**WORK TO BE COMPLETED:** As soon as the line containing "if negb (lhs_bitwidth" appears in the material below, start returning lines exactly, and end with the line containing "Definition before_or_same (lhs".
Start of AVAILABLE DATA
(* ===== verification/TableTypes.v ===== *)
(** p4rt_app/utils: [table_utility.cc].  The kind of a table (ACL, fixed or extension), the order in which
    tables are configured, and the copy of a table that stands in for it while it is replaced. *)
From S2P Require Import Prelude IrData Annotations.

(** table::Type. *)
Inductive TableType := kAcl | kFixed | kExt | kAclDefinition | kTblsDefinitionSet.
#[global] Instance TableType_eq_dec : EqDecision TableType.
Proof. solve_decision. Defined.

(** Upper case of ASCII letters (absl), the names of the fixed tables and of the two tables of definitions
    (swss/schema.h). *)
Class SwssSchema := {
  AsciiStrToUpper : str → str;
  FixedTables : list str;
  APP_P4RT_ACL_TABLE_DEFINITION_NAME : str;
  APP_P4RT_TABLES_DEFINITION_TABLE_NAME : str;
}.

(** A schema, for evaluating examples. *)
#[export] Instance ref_schema : SwssSchema | 100 := {|
  AsciiStrToUpper := map (λ c, if (97 <=? uchar c) && (uchar c <=? 122) then char_of (uchar c - 32) else c);
  FixedTables := [$"FIXED_IPV4_TABLE"; $"FIXED_NEXTHOP_TABLE"; $"FIXED_VRF_TABLE"];
  APP_P4RT_ACL_TABLE_DEFINITION_NAME := $"ACL_TABLE_DEFINITION_TABLE";
  APP_P4RT_TABLES_DEFINITION_TABLE_NAME := $"TABLES_DEFINITION_TABLE";
|}.

Section table_utility.
Context `{SwssSchema}.

Definition TypeName (type : TableType) : str :=
  match type with
  | kAcl => $"ACL" | kFixed => $"FIXED" | kExt => $"EXT"
  | kAclDefinition => APP_P4RT_ACL_TABLE_DEFINITION_NAME
  | kTblsDefinitionSet => APP_P4RT_TABLES_DEFINITION_TABLE_NAME
  end.

Definition TypeParse (type_name : str) : result TableType :=
  if bool_decide (type_name = $"ACL") then Ok kAcl
  else if bool_decide (type_name = $"FIXED") then Ok kFixed
  else if bool_decide (type_name = $"EXT") then Ok kExt
  else if bool_decide (type_name = APP_P4RT_ACL_TABLE_DEFINITION_NAME) then Ok kAclDefinition
  else if bool_decide (type_name = APP_P4RT_TABLES_DEFINITION_TABLE_NAME) then Ok kTblsDefinitionSet
  else Err kInvalidArgument.

Definition conditional_kExt (ir_table : IrTableDefinition) : TableType :=
  if 0x03000000 <? preamble_id ir_table then kExt else kFixed.

(** A table with the annotation [@sai_acl] is an ACL table. *)
Definition GetTableType (ir_table : IrTableDefinition) : result TableType :=
  let table_name := AsciiStrToUpper ($"FIXED" ++ $"_" ++ preamble_alias ir_table) in
  match GetAnnotationBody $"sai_acl" (p4_annotations (preamble ir_table)) with
  | Ok _ => Ok kAcl
  | Err kNotFound =>
    if bool_decide (table_name ∈ FixedTables) then Ok kFixed else Ok (conditional_kExt ir_table)
  | Err _ => Err kInvalidArgument
  | Die => Die
  end.

(** * The order of configuration *)

Definition EstimateBitwidth (table : IrTableDefinition) : Z :=
  map_sum (λ field_def, bitwidth (match_element (match_field field_def))) (match_fields_by_name table).

Definition table_before (lhs rhs : IrTableDefinition) : bool :=
  let lhs_bitwidth := EstimateBitwidth lhs in
  let rhs_bitwidth := EstimateBitwidth rhs in
  if negb (lhs_bitwidth =? rhs_bitwidth) then rhs_bitwidth <? lhs_bitwidth
  else str_ltb (preamble_alias rhs) (preamble_alias lhs).

(** Wider tables first; [std::sort] gives the same order as any sort, as names differ. *)
Definition before_or_same (lhs rhs : IrTableDefinition) : Prop := table_before rhs lhs = false.
#[global] Instance before_or_same_dec lhs rhs : Decision (before_or_same lhs rhs).
Proof. unfold before_or_same. apply _. Defined.
Definition OrderTablesBySize (tables : list IrTableDefinition) : list IrTableDefinition :=
  merge_sort before_or_same tables.
Definition OrderTablesOfMap (tables_by_name : gmap str IrTableDefinition) : list IrTableDefinition :=
  OrderTablesBySize (map snd (map_to_list tables_by_name)).

(** * Copies of tables *)

Definition with_preamble (p : Preamble) (t : IrTableDefinition) : IrTableDefinition :=
  mkIrTableDefinition p (match_fields_by_id t) (match_fields_by_name t) (entry_actions t) (default_only_actions t)
    (table_size t) (uses_oneshot t) (action_profile_id t) (requires_priority t) (meter t) (counter t)
    (const_default_action t) (role t) (is_unsupported t) (incoming_references t) (outgoing_references t).

(** [int largest_table_id], compared with the [uint32] ids. *)
Definition largest_table_id (tables_by_id : gmap Z IrTableDefinition) : Z :=
  fold_left (λ largest id, if wrapU 32 largest <? id then wrapS 32 id else largest)
    (map fst (map_to_list tables_by_id)) 0.

Definition add_table_id (id : Z) (p : ActionProfile) : ActionProfile :=
  mkActionProfile (profile_preamble p) (profile_table_ids p ++ [id]) (profile_size p) (max_group_size p)
    (sum_of_members p).

(** The profile of a copied table lists the copy too; [Map::at] aborts when there is no such profile. *)
Definition add_to_profile (table_id dup_table_id : Z)
  (profiles : gmap Z ActionProfile * gmap str ActionProfile) (entry : str * ActionProfile)
  : result (gmap Z ActionProfile * gmap str ActionProfile) :=
  let '(by_id, by_name) := profiles in
  let '(name, p) := entry in
  if bool_decide (table_id ∈ profile_table_ids p) then
    let id := p4_id (profile_preamble p) in
    match by_id !! id with
    | None => Die
    | Some q => Ok (<[id := add_table_id dup_table_id q]> by_id, <[name := add_table_id dup_table_id p]> by_name)
    end
  else Ok profiles.

(** [Map::insert] keeps what is there. *)
Definition insert_if_absent `{Countable K} {A} (k : K) (a : A) (m : gmap K A) : gmap K A :=
  match m !! k with Some _ => m | None => <[k := a]> m end.

Definition dup_suffix : str := $"_duplicate_".

(** The name of the copy, and the program with it. *)
Definition DuplicateTable (info : IrP4Info) (table_name : str) : result (str * IrP4Info) :=
  match tables_by_name info !! table_name with
  | None => Err kNotFound
  | Some table =>
    let p := preamble table in
    let dup_table_name := table_name ++ dup_suffix in
    let dup_table_id := largest_table_id (tables_by_id info) + 1 in
    let dup_table_def :=
      with_preamble (mkPreamble dup_table_id (p4_name p ++ dup_suffix) dup_table_name (p4_annotations p)) table in
    '(profiles_by_id, profiles_by_name) ← fold_result (add_to_profile (p4_id p) dup_table_id)
        (map_to_list (action_profiles_by_name info)) (action_profiles_by_id info, action_profiles_by_name info);
    Ok (dup_table_name,
      mkIrP4Info (insert_if_absent dup_table_id dup_table_def (tables_by_id info))
        (insert_if_absent dup_table_name dup_table_def (tables_by_name info))
        (actions_by_id info) (actions_by_name info) profiles_by_id profiles_by_name
        (packet_in_metadata_by_id info) (packet_in_metadata_by_name info) (packet_out_metadata_by_id info)
        (packet_out_metadata_by_name info) (references info) (built_in_tables info)
        (dependency_rank_by_table_name info))
  end.
End table_utility.

Example types_named : Forall (λ t, TypeParse (TypeName t) = Ok t) [kAcl; kFixed; kExt; kAclDefinition; kTblsDefinitionSet].
Proof. repeat constructor. Qed.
End of AVAILABLE DATA
**RESPONSE TO THE TASK:**
  if negb (lhs_bitwidth =? rhs_bitwidth) then rhs_bitwidth <? lhs_bitwidth
  else str_ltb (preamble_alias rhs) (preamble_alias lhs).

(** Wider tables first; [std::sort] gives the same order as any sort, as names differ. *)
Definition before_or_same (lhs rhs : IrTableDefinition) : Prop := table_before rhs lhs = false.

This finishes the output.